United States District Court, D. New Jersey

February 15, 2018

M.C.L on behalf of M.I., Plaintiff,
v.
NORTH HUNTERDON-VOORHEES REGIONAL HIGH SCHOOL BOARD OF EDUCATION, Defendant.

          OPINION

          ANNE E. THOMPSON, U.S.D.J.

         INTRODUCTION

         This matter comes before the Court on cross-motions for summary judgment filed by Plaintiff M.C.L ("Plaintiff) (ECF Nos. 7, 8) and Defendant North Hunterdon-Voorhees Regional High School Board of Education ("Defendant") (ECF No. 9). Both Motions are opposed. (ECF Nos. 14, 15, 16, 17.) The Court has decided the motions based on the parties' written submissions and without oral argument pursuant to Local Civil Rule 78.1(b). For the reasons stated herein, the Court: (1) affirms the ALJ's finding that Plaintiffs notice was untimely and (2) remands this matter for further consideration of whether Plaintiff is entitled to any reimbursement for her unilateral private placement.

         BACKGROUND

         Plaintiff M.C.L, mother of M.I., brings suit against the North Hunterdon-Voorhees Regional High School Board of Education alleging violations of the Individuals with Disabilities Education Act ("IDEA"), 20 U.S.C. § 1400 et seq., and corollary provisions of New Jersey law.
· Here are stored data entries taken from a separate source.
(** The recursion of the source, on the total tracer. *)
Lemma run_trace_unfold current visited :
  run_trace is_op current loop_name exit_target visited element_map
  = if decide (current ∈ visited) then false
    else if decide (current = loop_name) then false
    else if decide (current = exit_target) then false
    else match element_map !! current with
         | None => false
         | Some (elem_type, elem) =>
             if is_op elem_type then true
             else existsb
                    (fun next_target =>
                       run_trace is_op next_target loop_name exit_target
                                 (visited ∪ {[current]}) element_map)
                    (connectors elem)
         end.
Proof.
  pose proof (unvisited_bound visited) as Hb.
  assert (Some (run_trace is_op current loop_name exit_target visited element_map)
          = trace (S (S (size element_map))) current visited) as Heq.
  { symmetry. apply run_trace_spec. lia. }
  rewrite trace_path_S in Heq. repeat case_decide; try congruence.
  destruct (element_map !! current) as [[elem_type elem]|] eqn:Hcur;
    [|congruence].
  destruct (is_op elem_type); [congruence|].
  rewrite (first_true_existsb _ _
             (fun next_target =>
                run_trace is_op next_target loop_name exit_target
                          (visited ∪ {[current]}) element_map)) in Heq.
  - congruence.
  - intros next _. apply run_trace_spec.
    pose proof (unvisited_shrinks visited current _ ltac:(done) Hcur). lia.
Qed.

(** ** The tracer: what it finds *)

Lemma leads_mono visited visited' k n :
  visited ⊆ visited' → leads visited' k n → leads visited k n.
Proof.
  intros Hsub Hl. induction Hl.
  - eapply leads_here; eauto.
  - eapply leads_step; eauto.
Qed.

(** A path either avoids [x] or contains a shorter path that starts at
    [x]. *)
Lemma leads_split x visited k n :
  leads visited k n →
  leads (visited ∪ {[x]}) k n ∨ ∃ j, j ≤ k ∧ leads visited j x.
Proof.
  intros Hl. induction Hl as [n ty e Hv Hl He Hm Hop
                             |k n ty e next Hv Hl He Hm Hin Hrest IH].
  - destruct (decide (n = x)) as [->|Hne].
    + right. exists 0. split; [lia|]. eapply leads_here; eauto.
    + left. eapply leads_here; eauto. set_solver.
  - destruct (decide (n = x)) as [->|Hne].
    + right. exists (S k). split; [lia|]. eapply leads_step; eauto.
    + destruct IH as [IH|(j & Hj & IH)].
      * left. eapply leads_step; eauto. set_solver.
      * right. exists j. split; [lia | done].
Qed.

Lemma trace_path_sound fuel : ∀ current visited,
  trace fuel current visited = Some true → ∃ k, leads visited k current.
Proof.
  induction fuel as [|fuel IH]; intros current visited; [done|].
  rewrite trace_path_S. repeat case_decide; try done.
  destruct (element_map !! current) as [[elem_type elem]|] eqn:Hcur; [|done].
  destruct (is_op elem_type) eqn:Hop.
  - intros _. exists 0. eapply leads_here; eauto.
  - intros Hft. apply first_true_witness in Hft as (next & Hin & Hnext).
    apply IH in Hnext as [k Hk]. exists (S k).
    eapply leads_step; eauto. eapply leads_mono; [|done]. set_solver.
Qed.

Lemma trace_path_complete k : ∀ fuel current visited,
  size (unvisited visited) < fuel → leads visited k current →
  trace fuel current visited = Some true.
Proof.
  induction (lt_wf k) as [k _ IH]. intros fuel current visited Hfuel Hl.
  destruct fuel as [|fuel]; [lia|].
  inversion Hl as [n ty e Hv Hlp He Hm Hop
                  |k' n ty e next Hv Hlp He Hm Hin Hrest]; subst.
  - rewrite trace_path_S. repeat case_decide; try done. by rewrite Hm, Hop.
  - destruct (leads_split current _ _ _ Hrest) as [Hav|(j & Hj & Hback)].
    + rewrite trace_path_S. repeat case_decide; try done. rewrite Hm.
      destruct (is_op ty); [done|].
      pose proof (unvisited_shrinks visited current _ Hv Hm).
      apply (first_true_found _ _ next); [|done|].
      * intros y _. apply trace_path_is_Some. lia.
      * apply (IH k'); [lia | lia | done].
    + apply (IH j); [lia | done | done].
Qed.
(** X9.  A search context never lowers the score: in both versions the
    score under any context is at least the score under the empty context,
    and an item whose profile is retained under the empty context has its
    profile retained under every context. *)
Theorem context_never_lowers_the_score :
  (forall jobTitle employer searchContext snippet : string,
      Primary.calculateConfidence jobTitle employer "" snippet <=
      Primary.calculateConfidence jobTitle employer searchContext snippet) /\
  (forall jobTitle employer searchContext snippet : string,
      Alternate.calculateConfidence jobTitle employer "" snippet <=
      Alternate.calculateConfidence jobTitle employer searchContext snippet) /\
  (forall (item : GoogleSearchItem) (searchContext : string),
      match Primary.parseSearchItem item "", Primary.parseSearchItem item searchContext with
      | Some p0, Some p => Primary.validateProfile p0 = true -> Primary.validateProfile p = true
      | Some _, None => False
      | None, _ => True
      end) /\
  (forall (item : GoogleSearchItem) (searchContext : string),
      match Alternate.parseSearchItem item "", Alternate.parseSearchItem item searchContext with
      | Some p0, Some p => Alternate.validateProfile p0 = true -> Alternate.validateProfile p = true
      | Some _, None => False
      | None, _ => True
      end).
Proof.
  split; [ exact primary_context_raises | ].
  split; [ exact alternate_context_raises | ].
  split; intros item searchContext.
  - unfold Primary.parseSearchItem.
    destruct (negb (Regex.test linkedinUrlPattern _)); [ exact I | ].
    destruct (Primary.extractTitleAndCompany _ _) as [ jobTitle employer ].
    unfold Primary.validateProfile.
    cbn [name linkedin_url confidence_score].
    rewrite !andb_true_iff. intros [ [ [ Hs Hn ] Hu ] Hl ].
    repeat split; try assumption.
    unfold num_ge in *. apply Qle_bool_iff. apply Qle_bool_iff in Hs.
    eapply Qle_trans; [ exact Hs | apply primary_context_raises ].
  - unfold Alternate.parseSearchItem.
    destruct (negb (Regex.test linkedinUrlPattern _)); [ exact I | ].
    destruct (Alternate.extractTitleAndCompany _ _) as [ jobTitle employer ].
    unfold Alternate.validateProfile.
    cbn [name linkedin_url confidence_score].
    rewrite !andb_true_iff. intros [ [ Hn Hu ] Hs ].
    repeat split; try assumption.
    unfold num_gt in *. apply negb_true_iff. apply negb_true_iff in Hs.
    destruct (Qle_bool (Alternate.calculateConfidence jobTitle employer searchContext _) 10)
      eqn:E; [ | reflexivity ].
    apply Qle_bool_iff in E.
    assert (Hle : Alternate.calculateConfidence jobTitle employer ""
                    (Js.or_empty (snippet item)) <= 10)
      by (eapply Qle_trans; [ apply alternate_context_raises | exact E ]).
    apply Qle_bool_iff in Hle. congruence.
Qed.

(** ** Extraction as a filter *)

Section ExtractionLoop.

Variable Item : Type.
Variable convert : Item -> GoogleSearchItem.

Lemma primary_loop (searchContext : string) (its : list Item) :
  forall acc,
    fold_left (fun profiles item =>
                 Primary.push_if_valid profiles
                   (Primary.parseSearchItem (convert item) searchContext)) its acc =
    (acc ++ flat_map (fun item => primary_kept searchContext (convert item)) its)%list.
Proof.
  induction its as [ | item its IH ]; intros acc; cbn [fold_left flat_map].
  - now rewrite app_nil_r.
  - rewrite IH. unfold Primary.push_if_valid, primary_kept.
    destruct (Primary.parseSearchItem (convert item) searchContext) as [ p | ];
      [ destruct (Primary.validateProfile p) | ];
      now rewrite <- ?app_assoc.
Qed.

Lemma alternate_loop (searchContext : string) (its : list Item) :
  forall acc,
    fold_left (fun profiles item =>
                 Alternate.push_if_valid profiles
                   (Alternate.parseSearchItem (convert item) searchContext)) its acc =
    (acc ++ flat_map (fun item => alternate_kept searchContext (convert item)) its)%list.
Proof.
  induction its as [ | item its IH ]; intros acc; cbn [fold_left flat_map].
  - now rewrite app_nil_r.
  - rewrite IH. unfold Alternate.push_if_valid, alternate_kept.
    destruct (Alternate.parseSearchItem (convert item) searchContext) as [ p | ];
      [ destruct (Alternate.validateProfile p) | ];
      now rewrite <- ?app_assoc.
Qed.

End ExtractionLoop.

Lemma primary_extractProfiles_kept (its : list GoogleSearchItem) (searchContext : string) :
  Primary.extractProfiles {| items := Some its |} searchContext =
  flat_map (primary_kept searchContext) its.
Proof. unfold Primary.extractProfiles. cbn [items]. apply (primary_loop _ (fun i => i)). Qed.

Lemma primary_extractSerp_kept (its : list SerpApiSearchItem) (searchContext : string) :
  Primary.extractProfilesFromSerpApi {| organic_results := Some its |} searchContext =
  flat_map (fun item => primary_kept searchContext (as_google_item item)) its.
Proof.
  unfold Primary.extractProfilesFromSerpApi. cbn [organic_results].
  apply (primary_loop _ as_google_item).
Qed.

Lemma alternate_extractProfiles_kept (its : list GoogleSearchItem) (searchContext : string) :
  Alternate.extractProfiles {| items := Some its |} searchContext =
  flat_map (alternate_kept searchContext) its.
Proof. unfold Alternate.extractProfiles. cbn [items]. apply (alternate_loop _ (fun i => i)). Qed.

Lemma alternate_extractSerp_kept (its : list SerpApiSearchItem) (searchContext : string) :
  Alternate.extractProfilesFromSerpApi {| organic_results := Some its |} searchContext =
  flat_map (fun item => alternate_kept searchContext (as_google_item item)) its.
Proof.
  unfold Alternate.extractProfilesFromSerpApi. cbn [organic_results].
  apply (alternate_loop _ as_google_item).
Qed.

Lemma primary_kept_length (searchContext : string) (item : GoogleSearchItem) :
  (Datatypes.length (primary_kept searchContext item) <= 1)%nat.
Proof.
  unfold primary_kept. destruct (Primary.parseSearchItem _ _) as [ p | ];
    [ destruct (Primary.validateProfile p) | ]; simpl; lia.
Qed.

Lemma alternate_kept_length (searchContext : string) (item : GoogleSearchItem) :
  (Datatypes.length (alternate_kept searchContext item) <= 1)%nat.
Proof.
  unfold alternate_kept. destruct (Alternate.parseSearchItem _ _) as [ p | ];
    [ destruct (Alternate.validateProfile p) | ]; simpl; lia.
Qed.

Lemma flat_map_le_length {A B : Type} (f : A -> list B) (l : list A) :
  (forall x, Datatypes.length (f x) <= 1)%nat ->
  (Datatypes.length (flat_map f l) <= Datatypes.length l)%nat.
Proof.
  intros H. pose proof (flat_map_length_le f 1 l H). lia.
Qed.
Plaintiff claims that Defendant failed to provide her daughter, M.I., with a free and appropriate public education ("FAPE") in the least restrictive environment, as required by the IDEA, and that she is entitled to tuition reimbursement for a unilateral private school placement.

         I. Individuals with Disabilities Education Act

         The IDEA requires states receiving federal education funding to ensure that students with disabilities receive a FAPE. 20 U.S.C. §§ 1400(d)(1)(A), 1412(a)(1); see also Munir v. Pottsville Area Sch. Dist., 723 F.3d 423, 425-26 (3d Cir. 2013). A state satisfies the FAPE requirement by providing "personalized instruction with sufficient support services to permit the child to benefit educationally from that instruction." Bd. of Educ. of Hendrick Hudson Cent. Sch. Dist. v. Rowley, 458 U.S. 176, 203 (1982). At its core, the IDEA requires school districts to evaluate students who may be considered disabled under the statute and develop and administer an Individualized Education Program ("IEP") for any eligible student. See 20 U.S.C. § 1414; see also S.H. v. State-Operated Sch. Dist. of Newark, 336 F.3d 260, 264 (3d Cir. 2003). The student's IEP must address their "level of functioning, set forth measurable annual achievement goals, describe the services to be provided, and establish objective criteria for evaluating the child's progress." C.H. v. Cape Henlopen Sch. Dist., 606 F.3d 59, 65 (3d Cir. 2010) (citing 20 U.S.C. § 1414(d)(1)(A)).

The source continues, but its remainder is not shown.